The only evidence on the subject was Mr. Schroeder's testimony as to what was intended by the use of the word "operating" which is as follows:

"The Court: You used the word 'operating.' In your letter you say you learned that he was not operating any part of the corner. What did you mean?

"A. I meant that he wasn't there working."

That the word "operating" has numerous meanings according to the sense in which it is used there can be no question. Mr. Schroeder testified as to what was meant and intended by the word as used in the letter and, as above noted, the trial judge stated substantially the same thing. Nevertheless, the court continued: "Mr. Schroeder, as far as I am concerned, is Mr. Primm"; yet, neither as a matter of fact nor as a matter of law, is there anything in the record to support such a conclusion.

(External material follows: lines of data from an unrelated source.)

Lemma proven_quiet w now s' pending swept applied : faithful (w_db w) s' -> proven w ->
  proven (mkWorld s' now (w_granted w) pending swept applied).
Proof.
  intros [Hs Hc] [H1 H2]. split; simpl.
  - intros tok x (Hx & Hp)%Hs. destruct (H1 _ _ Hx) as (p & Hg & E). exists p. auto.
  - intros tok c [Hl|[Hc' Hp]]%Hc; [done|]. apply Hp. by eapply H2.
Qed.
Lemma wstep_proven sha_hex w w' : wstep sha_hex w w' -> proven w -> proven w'.
Proof.
  destruct 1 as [now l s' Hn He Hs]. intros H. pose proof (astep_faithful _ _ _ _ _ Hs) as Hf.
  destruct l as [|token x password|token x| |provider sid until|provider sid|p| |]; simpl in *; try (by apply proven_quiet).
  inversion Hs; subst.
  match goal with H : insert_session _ _ _ _ _ = _ |- _ => apply insert_session_ok in H as (-> & _ & Ep) end. destruct H as [H1 H2]. split; simpl.
  - intros tok y. destruct (decide (tok = token)) as [->|Hne].
    + rewrite !lookup_insert_eq. intros [= <-]. exists password. done.
    + rewrite !lookup_insert_ne by done. apply H1.
  - exact H2.
Qed.

(** ** The identity provider's events *)

Definition unclaimed_events (s s' : Accounts) : Prop := ac_events s' = ac_events s /\ ac_subjects s' = ac_subjects s.
#[export] Instance unclaimed_preorder : PreOrder unclaimed_events.
Proof. split; [done|]. intros s1 s2 s3 [? ?] [? ?]. split; congruence. Qed.
Ltac events_leaf := first [by split|done].
Lemma deleteRow_events id : keeps unclaimed_events (deleteRow id).
Proof. intros s a s'. unfold deleteRow. destruct (_ && _); intros [= <- <-]; done. Qed.
Lemma identity_write_events now id name email display role status : keeps unclaimed_events (identity_write now id name email display role status).
Proof.
  intros s a s'. unfold identity_write. destruct (ac_users s !! id); [|by intros [= <- <-]]. destruct (_ || _); [|by intros [= <- <-]].
  destruct (name_taken _ _ _); [done|]. by intros [= <- <-].
Qed.
Ltac events_op := keep_op events_leaf; try first [apply deleteRow_events|apply identity_write_events].

Definition within (now : time) (p : SyncPayload) : Prop := unix (now - DirectoryEventWindow) <= sp_timestamp p.
Lemma window_unix now t : Z.abs (now - t * Second) <= DirectoryEventWindow -> unix (now - DirectoryEventWindow) <= t.
Proof. intros H. unfold unix. apply Z.div_le_upper_bound; [done|]. lia. Qed.

(** An applied event was in the window, new, and not behind its subject's watermark. *)
Lemma webhook_applied sha_hex now fresh p id s s' : HandleSyncWebhook sha_hex now fresh p id s = (Ok tt, s') ->
  within now p /\
  (forall at_, ac_events s !! (kysignon, sp_event_id p) = Some at_ -> at_ < unix (now - DirectoryEventWindow)) /\
  (forall w, ac_subjects s !! (kysignon, sp_id p) = Some w -> w <= sp_timestamp p) /\
  ac_events s' = <[(kysignon, sp_event_id p) := sp_timestamp p]> (filter (fun kv => unix (now - DirectoryEventWindow) <= kv.2) (ac_events s)) /\
  ac_subjects s' = <[(kysignon, sp_id p) := sp_timestamp p]> (ac_subjects s).
Proof.
  unfold HandleSyncWebhook. destruct (_ || (DirectoryEventWindow <? _)) eqn:E1; [done|]. match goal with |- context [if ?b then _ else _] => destruct b; [done|] end.
  apply orb_false_iff in E1 as [_ Ew]. apply Z.ltb_ge, window_unix in Ew.
  assert (keeps unclaimed_events (apply_event sha_hex now fresh p id)) as Ha.
  { repeat autounfold with accounts. keep events_leaf; try first [apply deleteRow_events|apply identity_write_events]. }
  destruct (ApplyDirectoryEvent sha_hex now fresh p id s) as [r s1] eqn:E. intros H. assert (r = Ok tt /\ s1 = s') as [-> ->] by (destruct r as [[]|[]]; naive_solver).
  clear H. revert E. unfold ApplyDirectoryEvent, acommit, claim_event, mbind, atx_bind, aget, arequire, aput. simpl.
  case_bool_decide as En; simpl; [|done].
  destruct (match ac_subjects s !! _ with Some w => _ | None => _ end) eqn:Es; simpl; [|done].
  destruct (apply_event sha_hex now fresh p id _) as [[[] s2]|e] eqn:E2; [|done]. intros [= <-].
  apply Ha in E2 as [Ee Eu]. simpl in Ee, Eu. split_and!; [done| | |done|done].
  - intros at_ Hat. destruct (decide (unix (now - DirectoryEventWindow) <= at_)); [|lia]. exfalso.
    rewrite map_lookup_filter_None in En. destruct En as [En|En]; [by rewrite Hat in En|]. by apply (En at_ Hat).
  - intros w Hw. rewrite Hw in Es. by apply Z.leb_le in Es.
Qed.
Lemma webhook_refused sha_hex now fresh p id s e s' : HandleSyncWebhook sha_hex now fresh p id s = (Fail e, s') -> unclaimed_events s s'.
Proof.
  unfold HandleSyncWebhook. do 2 (match goal with |- context [if ?b then _ else _] => destruct b; [by intros [= _ <-]|] end).
  unfold ApplyDirectoryEvent, acommit. destruct ((claim_event _ _ _ _ _ ≫= _) s) as [[[] s1]|[]]; by intros [= _ <-].
Qed.
Lemma astep_events sha_hex now s l s' : astep sha_hex now s l s' -> match l with Event _ => True | _ => unclaimed_events s s' end.
Proof.
  destruct 1; try exact I.
  all: try (events_op; fail).
  - match goal with H : insert_session _ _ _ _ _ = _ |- _ => by apply insert_session_ok in H as (-> & _) end.
  - unfold GetSession. destruct (ac_sessions s !! token) as [x|]; [|done]. by destruct (_ <? _).
  - by eapply webhook_refused.
Qed.

(** An applied event is remembered while its timestamp is acceptable, and its subject's watermark has reached it. *)
Definition remembered (w : World) : Prop := forall p, p ∈ w_applied w ->
  (ac_events (w_db w) !! (kysignon, sp_event_id p) = Some (sp_timestamp p) \/ sp_timestamp p < unix (w_clock w - DirectoryEventWindow)) /\
  exists m, ac_subjects (w_db w) !! (kysignon, sp_id p) = Some m /\ sp_timestamp p <= m.
(** No event twice, none behind an earlier one of its subject. *)
Definition in_order (l : list SyncPayload) : Prop := forall i j p q, (i < j)%nat -> l !! i = Some p -> l !! j = Some q ->
  (sp_event_id p, sp_timestamp p) <> (sp_event_id q, sp_timestamp q) /\ (sp_id p = sp_id q -> sp_timestamp p <= sp_timestamp q).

[5] The testimony of the defendant affirmatively establishes the fact that the contract was violated by defendant wilfully, knowingly and intentionally. Notwithstanding this flagrant culpability defendant seeks relief by resorting to an equitable defense and bases such effort on the argument that plaintiff approved of and waived the admitted violation. As heretofore noted in substance, the burden was on defendant to establish such an affirmative defense by a preponderance of the evidence. That defendant has failed to meet this elementary legal requirement there can be no question. The findings of fact are unsupported by the evidence and the conclusions of law are therefore unwarranted.

For the foregoing reasons, the judgment is reversed and the cause remanded with directions to enter judgment for plaintiff.

York, P. J., and White, J., concurred.